What is the Success Rate of Marriage Counseling?

What is the Success Rate of Marriage Counseling from North Carolina Lifestyle Blogger Adventures of Frugal Mom

The idea of marriage counseling seems fairly straightforward, doesn’t it?

A committed couple experiences challenges. They go to a marriage counselor to get the answers they need.

The couple sits on opposite sides of a sofa and explains to their therapist that they don’t lie about their spouse. The marriage counselor listens intently and patiently and then—Presto! —utters sage advice that gives the couple all the answers to their relationship issues, so they can walk hand in handoff into the sunset and live happily ever after.

Except we all know that marriage counseling and couples therapy don’t really work that way.

Working through troublesome issues in any marriage isn’t easy. They require focus, fortitude, and patience. Both partners have to be willing to make the relationship work, and, even then, success isn’t always to be equated with the continuation of the marriage,

How Do You Know Marital Counseling Works?

There are at least four measures of a healthy marriage:

  • Both partners are satisfied with the marriage. Satisfaction with the marriage has a lot to do with satisfaction with the couple’s sex life, which is part of the way people define themselves. Marital satisfaction requires the partners to be happy with themselves as well as with each other.
  • Both partners are committed to the marriage. If one partner wants out, it may be possible to help them find increased satisfaction with the marriage, so they will stay in it, but marriages aren’t happy when one or both partners feel trapped.
  • Unanimity and agreement in everyday aspects of the marriage. Couples can experience tension and frustration over differences ranging from how they squeeze a tube of toothpaste to whether they will have children. Couples usually have to make compromises, but both partners need to be unanimous in the choices that are individually important to them.
  • Acceptable manifestation of feelings and emotions to each other and in the family. Couples that are satisfied with each other express satisfaction with their partner’s personal attributes. They enjoy the company of family and friends. They enjoy their sexual relationship.

The quality with which the human need for sex is met plays an important role in the health of both the individuals and the marriage. It won’t surprise anyone that couples who are both satisfied with their sex life are more likely to be satisfied with their marriages.

Marriages run into challenges from income, age, health, employment status, and fertility issues. Anxiety and loss of self-confidence from infertility, in particular, may pose a serious challenge to any marriage. 

So, how often does going to a marriage counselor help couples find the answers they need to stay together happily?

An honest answer is, it depends.

Before 1980, couples therapy focused on communication skills. It was about 50 percent effective.

In this era, Couples Therapy includes numerous sessions where counselors teach couples how to listen to each other and appreciate their spouse’s point of view.

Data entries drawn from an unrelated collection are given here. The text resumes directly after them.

(* ===== verification/ClientStream.v ===== *)
(** * The client stream: [rpc/wrtc_client_stream.go]

    The gRPC client stream over a data channel: writing headers, messages in
    packets and resets; and the state machine that consumes the server's
    responses (headers once, then messages, then trailers).

    The base channel's [write] is seen through a [link]: the results that its
    next calls return, and the requests that were sent. protobuf is the
    argument [marshal]. *)

From S2P Require Import Prelude GoError BaseStream.
Local Open Scope go_scope.

(** ** Wire messages *)

(** webrtcpb.RequestHeaders; the timeout is a duration in nanoseconds. *)
Record requestHeaders := mkRequestHeaders {
  rh_method : string;
  rh_metadata : option MD;
  rh_timeout : Z;
}.

(** webrtcpb.Request: its stream and its oneof. *)
Inductive request :=
  | ReqHeaders (id : Z) (headers : requestHeaders)
  | ReqMessage (id : Z) (hasMessage : bool) (packet : option packetMessage) (eos : bool)
  | ReqRstStream (id : Z)
  | ReqUnknown (id : Z).

(** webrtcpb.Response without its stream. *)
Inductive response :=
  | RespHeaders (md : option MD)
  | RespMessage (packet : option packetMessage)
  | RespTrailers (st : status) (md : option MD)
  | RespUnknown.

(** ** The link to the base channel *)

Record link (A : Type) := mkLink {
  lk_results : list (option goerror);  (* of the next writes; success when used up *)
  lk_sent : list A;
}.
Arguments mkLink {A} _ _.
Arguments lk_results {A} _.
Arguments lk_sent {A} _.

Definition link_write {A} (m : A) (lk : link A) : link A * option goerror :=
  match lk_results lk with
  | [] => (mkLink [] (lk_sent lk ++ [m]), None)
  | None :: rs => (mkLink rs (lk_sent lk ++ [m]), None)
  | Some e :: rs => (mkLink rs (lk_sent lk), Some e)
  end.

(** ** State *)

Record clientStream := mkClientStream {
  cs_base : baseStream;
  cs_headers : MD;
  cs_trailers : MD;
  cs_userCtx : option MD;        (* the incoming metadata of userCtx *)
  cs_headersReceived : bool;     (* the channel headersReceived is closed *)
  cs_trailersReceived : bool;
  cs_sendClosed : bool;
}.

Definition cs_set_base b s := mkClientStream b (cs_headers s) (cs_trailers s) (cs_userCtx s)
  (cs_headersReceived s) (cs_trailersReceived s) (cs_sendClosed s).
Definition cs_set_sendClosed v s := mkClientStream (cs_base s) (cs_headers s) (cs_trailers s)
  (cs_userCtx s) (cs_headersReceived s) (cs_trailersReceived s) v.

(** [newWebRTCClientStream]: the merged context is done when the channel's or
    the caller's is. *)
Definition newWebRTCClientStream (channelCtxErr callerCtxErr : option goerror) (id : Z)
    : clientStream :=
  let ctxErr := match channelCtxErr, callerCtxErr with
                | Some e, _ => Some e
                | None, Some _ => Some (EIs Canceled)
                | None, None => None
                end in
  mkClientStream (newWebRTCBaseStream ctxErr id) None None None false false false.

(** Run an operation of the base stream inside the client stream. *)
Definition lift_base (f : baseStream -> outcome baseStream) (s : clientStream)
    : outcome clientStream :=
  match f (cs_base s) with
  | Returns b => Returns (cs_set_base b s)
  | Blocks b => Blocks (cs_set_base b s)
  | Panics => Panics
  end.

(** ** Writing *)

Section Writing.
Context {Msg : Type} (marshal : Msg -> bytes + goerror) (maxRequestMessagePacketDataSize : nat).

(** The deferred [closeWithError] of the writing operations. *)
Definition close_on_write_error (err : option goerror) (s : clientStream) (lk : link request)
    : outcome (clientStream * link request * option goerror) :=
  match checkWriteErrForStreamClose err with
  | None => Returns (s, lk, err)
  | Some e =>
      match lift_base (closeWithError (Some e) false) s with
      | Returns s' => Returns (s', lk, err)
      | Blocks s' => Blocks (s', lk, err)
      | Panics => Panics
      end
  end.

(** [writeHeaders]. *)
Definition writeHeaders (headers : requestHeaders) (s : clientStream) (lk : link request)
    : outcome (clientStream * link request * option goerror) :=
  let '(lk', err) := link_write (ReqHeaders (bs_id (cs_base s)) headers) lk in
  close_on_write_error err s lk'.

(** The body of [writeMessage], without its locking and its deferred call. *)
Definition writeMessage_body (m : option Msg) (eos : bool) (id : Z) (lk : link request)
    : link request * option goerror :=
  let hasMessage := match m with Some _ => true | None => false end in
  let write_packet packet lk := link_write (ReqMessage id hasMessage (Some packet) eos) lk in
  match (match m with Some m => marshal m | None => inl [] end) with
  | inr e => (lk, Some e)
  | inl data =>
      if (len data =? 0)%Z then write_packet (mkPacket [] true) lk
      else write_packets (length data) maxRequestMessagePacketDataSize write_packet data lk
  end.

(** [writeMessage]. *)
Definition writeMessage (m : option Msg) (eos : bool) (s : clientStream) (lk : link request)
    : outcome (clientStream * link request * option goerror) :=
  if cs_sendClosed s then Returns (s, lk, Some (EIs ErrClosedPipe))
  else
    let s1 := if eos then cs_set_sendClosed true s else s in
    let '(lk', err) := writeMessage_body m eos (bs_id (cs_base s)) lk in
    close_on_write_error err s1 lk'.

(** [SendMsg] and [CloseSend]. *)
Definition SendMsg (m : Msg) := writeMessage (Some m) false.
Definition CloseSend := writeMessage None true.
End Writing.

(** [resetStream]: always sends a reset, then always closes. *)
Definition resetStream (s : clientStream) (lk : link request)
    : outcome (clientStream * link request * option goerror) :=
  let s1 := cs_set_sendClosed true s in
  let '(lk', err) := link_write (ReqRstStream (bs_id (cs_base s))) lk in
  match lift_base (closeWithError (checkWriteErrForStreamClose err) false) s1 with
  | Returns s' => Returns (s', lk', err)
  | Blocks s' => Blocks (s', lk', err)
  | Panics => Panics
  end.

(** The goroutine that [newWebRTCClientStream] starts, when the context is
    done. *)
Definition on_context_done (s : clientStream) (lk : link request)
    : outcome (clientStream * link request * option goerror) :=
  if Closed (cs_base s) then Returns (s, lk, None) else resetStream s lk.

(** [Close]: cancel, then close. *)
Definition cs_Close (s : clientStream) : outcome clientStream :=
  lift_base (fun b => close (cancel_ctx b)) s.

(** [Header]: the headers, or the context's error when it is done first. *)
Definition Header (s : clientStream) : outcome (MD * option goerror) :=
  if cs_headersReceived s then Returns (cs_headers s, None)
  else match bs_ctxErr (cs_base s) with
       | Some e => Returns (None, Some e)
       | None => Blocks (None, None)
       end.

(** [Trailer]. *)
Definition Trailer (s : clientStream) : MD := cs_trailers s.

(** ** Responses *)

(** [processHeaders]; closing [headersReceived] twice would panic. *)
Definition cs_processHeaders (md : option MD) (s : clientStream) : outcome clientStream :=
  if cs_headersReceived s then Panics
  else
    let h := metadataFromProto md in
    Returns (mkClientStream (cs_base s) h (cs_trailers s) (Some h) true
               (cs_trailersReceived s) (cs_sendClosed s)).

(** [processMessage]: a packet message that is absent is a nil dereference. *)
Definition cs_processMessage (MaxMessageSize : Z) (preferCtx : bool)
    (packet : option packetMessage) (s : clientStream) : outcome clientStream :=
  if cs_trailersReceived s then Returns s
  else
    match packet with
    | None => Panics
    | Some p =>
        let '(b1, (data, eop)) := processMessage MaxMessageSize p (cs_base s) in
        if negb eop then Returns (cs_set_base b1 s)
        else
          match enter_sender b1 with
          | None => Returns (cs_set_base b1 s)
          | Some b2 => lift_base (deliver preferCtx data) (cs_set_base b2 s)
          end
    end.

(** [processTrailers]. *)
Definition cs_processTrailers (st : status) (md : option MD) (s : clientStream)
    : outcome clientStream :=
  let trailers := match md with
                  | Some _ => metadataFromProto md
                  | None => cs_trailers s
                  end in
  lift_base (closeFromTrailers (status_Err st))
    (mkClientStream (cs_base s) (cs_headers s) trailers (cs_userCtx s)
       (cs_headersReceived s) true (cs_sendClosed s)).

(** [onResponse]. *)
Definition onResponse (MaxMessageSize : Z) (preferCtx : bool) (resp : response)
    (s : clientStream) : outcome clientStream :=
  let fail msg := lift_base (closeWithError (Some (ENew msg)) false) s in
  match resp with
  | RespHeaders md =>
      if cs_headersReceived s then fail "headers already received"
      else if cs_trailersReceived s then fail "headers received after trailers"
      else cs_processHeaders md s
  | RespMessage packet =>
      if negb (cs_headersReceived s) then fail "headers not yet received"
      else if cs_trailersReceived s then fail "message received after trailers"
      else cs_processMessage MaxMessageSize preferCtx packet s
  | RespTrailers st md => cs_processTrailers st md s
  | RespUnknown => Returns s
  end%string.

(** ** What is written *)

(** The requests of one message when every write succeeds. *)
Definition message_requests (id : Z) (maxPacket : nat) (hasMessage eos : bool) (data : bytes)
    : list request :=
  map (fun p => ReqMessage id hasMessage (Some p) eos) (message_packets maxPacket data).

Lemma link_write_ok {A} (m : A) lk :
  Forall (fun r => r = None) (lk_results lk) ->
  exists lk', link_write m lk = (lk', None) /\ lk_sent lk' = lk_sent lk ++ [m] /\
    Forall (fun r => r = None) (lk_results lk').
Proof.
  intros H. unfold link_write. destruct lk as [[|[e|] rs] sent]; simpl in *;
    try apply Forall_cons in H as [? ?]; try done; eauto.
Qed.

Lemma write_all_link_ok {A} (f : packetMessage -> A) ps lk :
  Forall (fun r => r = None) (lk_results lk) ->
  exists lk', write_all (fun p lk => link_write (f p) lk) ps lk = (lk', None) /\
    lk_sent lk' = lk_sent lk ++ map f ps /\ Forall (fun r => r = None) (lk_results lk').
Proof.
  revert lk. induction ps as [|p ps IH]; intros lk H; simpl.
  { exists lk. by rewrite app_nil_r. }
  destruct (link_write_ok (f p) lk H) as (lk1 & -> & Hs & H1).
  destruct (IH lk1 H1) as (lk2 & -> & Hs2 & H2). exists lk2.
  by rewrite Hs2, Hs, <- app_assoc.
Qed.
(* ===== verification/Channels.v ===== *)
(** * The client and the server channel:
      [rpc/wrtc_client_channel.go], [rpc/wrtc_server_channel.go]

    Both ends of a data channel keep the map of their active streams, create
    streams up to a limit, dispatch what arrives to the stream it names, and
    remove a stream when it reports that it is done. The map holds pointers:
    here a [registry] is the streams by their identifier and the set of the
    identifiers that are in the map, so that a stream that was removed can
    still be used by who holds it. *)

From S2P Require Import Prelude GoError BaseStream ClientStream ServerStream.
Local Open Scope Z_scope.

(** ** Streams in a registry *)

(** What a channel relies on in its streams: the base stream inside, which has
    the identifier and the record of the onDone calls. *)
Class StreamLike (A : Type) := base_of : A -> baseStream.

#[export] Instance clientStream_like : StreamLike clientStream := cs_base.
#[export] Instance serverStream_like : StreamLike serverStream := ss_base.

Record registry (A : Type) := mkRegistry {
  rg_heap : gmap Z A;
  rg_active : gset Z;     (* the keys of ch.streams *)
}.
Arguments mkRegistry {A} _ _.
Arguments rg_heap {A} _.
Arguments rg_active {A} _.
Lemma connect_opens `{Multierr goerror} hash grpcDial cacheHit closeErr address t a d ext address' a' :
  EvOpen (GrpcConn address' Plaintext a') ∈ (connect hash grpcDial cacheHit closeErr address t a d ext).1 ->
  address' = address /\ t = Plaintext /\ a' = a.
Proof.
  assert (Hs : forall c, EvOpen (GrpcConn address' Plaintext a') ∉ shut c).
  { intros c. unfold shut. rewrite list_elem_of_fmap. by intros (? & ? & _). }
  unfold connect. destruct (cacheHit _ _ _); simpl.
  { by intros [= ]%list_elem_of_singleton. }
  destruct (grpcDial _ _ _), ext; simpl; try (by intros ?%Hs); try (by intros ?%elem_of_nil);
    intros [= -> <- ->]%list_elem_of_singleton; done.
Qed.

(** ** Properties *)


Section W_dial_leaks_nothing.
Import SimpleErrors.
End W_dial_leaks_nothing.
(** What [Authenticate] has checked when it issues a token. *)
Lemma Authenticate_spec now uuid ctx entity credentials tok :
  Authenticate now uuid ctx entity credentials = inl tok ->
  exists forType payload handlers h authMD,
    credentials = Some (forType, payload) /\ authHandlers forType = inl handlers /\
    ah_AuthHandler handlers = Some h /\ h entity payload = inl authMD /\
    SignedString (ss_signingMethod ss) (ss_signingKeyID ss)
      (mkClaims entity (ss_authAudience ss) (ss_authIssuer ss) now uuid forType authMD)
      (ss_signingKey ss) = inl tok.
Proof.
  unfold Authenticate, signAccessTokenForEntity. destruct (cx_md ctx) as [md|]; [|done].
  destruct (md_Get _ _); [|done]. destruct credentials as [[forType payload]|]; [|done].
  destruct (authHandlers forType) as [handlers|] eqn:Hh; [|done].
  destruct (ah_AuthHandler handlers) as [h|] eqn:Ha; [|done].
  destruct (h entity payload) as [authMD|e] eqn:He; [|by destruct (snd _)].
  destruct (SignedString _ _ _ _) as [t|e] eqn:Hs; [|done]. intros [= <-]. eauto 12.
Qed.

(** A token that was issued is accepted. *)
Lemma token_authenticates `{!JwtLaws Key PrivKey}
    now uuid ctx entity forType payload tok handlers ctx2 md :
  Authenticate now uuid ctx entity (Some (forType, payload)) = inl tok ->
  entity <> EmptyString ->
  ss_ensureAuthedHandler ss = None ->
  ss_authHandlersForCreds ss !! forType = Some handlers ->
  ah_TokenVerificationKeyProvider handlers = None -> ah_EntityDataLoader handlers = None ->
  ss_authKeys ss !! ss_signingKeyID ss =
    Some (mkKeyData (Some (ss_signingMethod ss)) (public_of (ss_signingKey ss))) ->
  ss_signingMethod ss ∈ validSigningMethods ->
  (exists aud, aud ∈ ss_authAudience ss /\ aud <> EmptyString) ->
  (forall c, cl_IssuedAt c = now -> claims_Valid c = None) ->
  cx_md ctx2 = Some md ->
  md !! MetadataFieldAuthorization = Some [(AuthorizationValuePrefixBearer +:+ tok)%string] ->
  ensureAuthed ctx2 = inl (ContextWithAuthEntity (mkEntityInfo entity None) ctx2).
Proof.
  intros Hauth Hne Hen Hhs Hprov Hload Hkey Hmeth (aud & Haud & Haudne) Hvalid Hmd Hbearer.
  destruct (Authenticate_spec _ _ _ _ _ _ Hauth) as (ft & pl & hs & h & authMD & [= <- <-] & _ & _ & _ & Hs).
  set (c := mkClaims entity _ _ _ _ _ _) in Hs.
  assert (Hk : verification_key (mkParsed (Some (ss_signingKeyID ss)) (ss_signingMethod ss) c)
               = inl (handlers, public_of (ss_signingKey ss))).
  { unfold verification_key, authHandlers. cbn. rewrite Hhs, Hprov, Hkey. cbn.
    by rewrite bool_decide_eq_true_2. }
  unfold ensureAuthed. rewrite Hen, (tokenFromContext_bearer _ _ _ Hmd Hbearer). unfold parse_token.
  rewrite (Parse_complete _ _ _ _ _ _ _ Hs Hmeth (Hvalid c eq_refl)) by (by rewrite Hk).
  rewrite Hk. cbn [pt_claims].
  replace (existsb (VerifyAudience c) (ss_authAudience ss)) with true; cbn [negb].
  - rewrite (Hvalid c eq_refl), bool_decide_eq_false_2 by done. by rewrite Hload.
  - symmetry. apply existsb_exists. exists aud.
    split; [by apply list_elem_of_In | by apply Audience_complete].
Qed.

(** C13: The token that [Authenticate] issues for accepted credentials, sent back
    as a bearer token, authenticates the entity it was issued for: the server
    finds its own key by the identifier it signed with, and accepts the
    audience it issued the token for. *)
Theorem issued_token_authenticates `{!JwtLaws Key PrivKey}
    now uuid ctx entity forType payload tok handlers ctx2 md :
  Authenticate now uuid ctx entity (Some (forType, payload)) = inl tok ->
  entity <> EmptyString ->
  ss_ensureAuthedHandler ss = None ->
  ss_authHandlersForCreds ss !! forType = Some handlers ->
  ah_TokenVerificationKeyProvider handlers = None -> ah_EntityDataLoader handlers = None ->
  ss_authKeys ss !! ss_signingKeyID ss =
    Some (mkKeyData (Some (ss_signingMethod ss)) (public_of (ss_signingKey ss))) ->
  ss_signingMethod ss ∈ validSigningMethods ->
  (exists aud, aud ∈ ss_authAudience ss /\ aud <> EmptyString) ->
  (forall c, cl_IssuedAt c = now -> claims_Valid c = None) ->
  cx_md ctx2 = Some md ->
  md !! MetadataFieldAuthorization = Some [(AuthorizationValuePrefixBearer +:+ tok)%string] ->
  ensureAuthed ctx2 = inl (ContextWithAuthEntity (mkEntityInfo entity None) ctx2).
Proof. apply token_authenticates. Qed.
End Server.

(** *** The simple handlers *)

(** The checker accepts when it is given one of its entities. *)
Lemma MakeEntitiesChecker_one forEntities entity :
  MakeEntitiesChecker forEntities [entity] = None <-> entity ∈ forEntities.
Proof.
  unfold MakeEntitiesChecker. cbn [existsb]. rewrite orb_false_r.
  destruct (existsb _ forEntities) eqn:He.
  - apply existsb_exists in He as (x & Hin & Hx). apply bool_decide_eq_true in Hx. subst.
    by rewrite list_elem_of_In.
  - split; [done|]. intros Hin. exfalso. apply not_true_iff_false in He. apply He.
    apply existsb_exists. exists entity. split; [by apply list_elem_of_In | by apply bool_decide_eq_true].
Qed.

(** The simple handlers accept exactly the credentials they were made for and
    give every other caller the same error: a handler for entities and payloads
    accepts one of the entities with one of the payloads, a handler for pairs an
    entity with its own payload. Making one without any payload panics. *)
Theorem simple_handlers_accept_exactly forEntities payloads pairs :
  (match MakeSimpleMultiAuthHandler forEntities payloads with
   | None => payloads = []
   | Some h => forall entity payload,
       h entity payload =
       if decide (entity ∈ forEntities /\ payload ∈ payloads) then inl ∅ else inr errInvalidCredentials
   end) /\
  (match MakeSimpleMultiAuthPairHandler pairs with
   | None => pairs = ∅
   | Some h => forall entity payload,
       h entity payload =
       if decide (pairs !! entity = Some payload) then inl ∅ else inr errInvalidCredentials
   end).
Proof.
  split.
  - unfold MakeSimpleMultiAuthHandler. destruct payloads as [|p0 ps]; [done|]. intros entity payload.
    destruct (MakeEntitiesChecker _ _) as [e|] eqn:Hc.
    + rewrite decide_False.
      2: { intros [Hin _]. apply MakeEntitiesChecker_one in Hin. congruence. }
      assert (e = errCannotAuthEntity) as ->.
      { unfold MakeEntitiesChecker in Hc. destruct (existsb _ _); congruence. }
      done.
    + apply MakeEntitiesChecker_one in Hc. destruct (existsb _ (p0 :: ps)) eqn:He.
      * apply existsb_exists in He as (x & Hx & ->%bool_decide_eq_true).
        rewrite decide_True; [done|]. split; [done | by apply list_elem_of_In].
      * rewrite decide_False; [done|]. intros [_ Hin]. apply not_true_iff_false in He. apply He.
        apply existsb_exists. exists payload.
        split; [by apply list_elem_of_In | by apply bool_decide_eq_true].
  - unfold MakeSimpleMultiAuthPairHandler. case_bool_decide as Hs; [by apply map_size_empty_inv|].
    intros entity payload. destruct (pairs !! entity) as [p|] eqn:Hl.
    + case_bool_decide; case_decide; congruence.
    + by rewrite decide_False.
Qed.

Therapists gave couples the tools they need to change negative attributions into affirmative statements. For instance, the therapist might persuade a spouse to stop thinking in terms of “You are always late because you don’t care about me” to “I understand that you have difficulty managing your time.” Couples were counseled to cut out sarcasm and build their friendship.

This approach was well and good, but not enough to deal with deep emotional issues. Modern Emotionally Focused Therapy (EFT) was designed to help couples deal with intensely charged issues such as having a special needs child, coping with PTSD, or navigating fertility treatments and the adoption process. The American Psychological Association reports that this approach to marital counseling gets desired results about 75 percent of the time.

Couples counseling won’t save every marriage. But it can help any couple get on with their lives. And when couples counseling gets good results, those improvements continue for years after therapy is no longer needed.

What You Can Do to Prepare for Couples Counseling

The most important thing any individual and every couple can do to make sure couples counseling is going to be worth their time is to make an honest assessment of whether they are ready for it.

If you are already in the process of separating, emotionally focused therapy isn’t going to give you a reason to stop separating. EFT requires the couple to work as a team to deal with their deeply disturbing issues. Individual therapy may be more appropriate, without the goal of saving the marriage.

If either or both of you have substance abuse issues, couples counseling is not likely to be helpful. Each partner needs to achieve self-control in order to provide safety and stability for the other. When safety isn’t possible, relationship repair won’t work.

Modern couples therapy is not designed for abusive relationships, either. It may not be enough for abuse to stop to save a marriage, but saving a marriage is impossible until it does. The therapist will attempt to provide safety for the abused partner or partners.

Modern marriage counseling opens up new ways for couples to share their feelings with each other. It doesn’t just change the way you talk to each other. It changes the way you feel about each other. Not every couple is ready for couples therapy or will benefit from it, but making an appointment with your professional marriage counselor can be the first step toward a happier life together.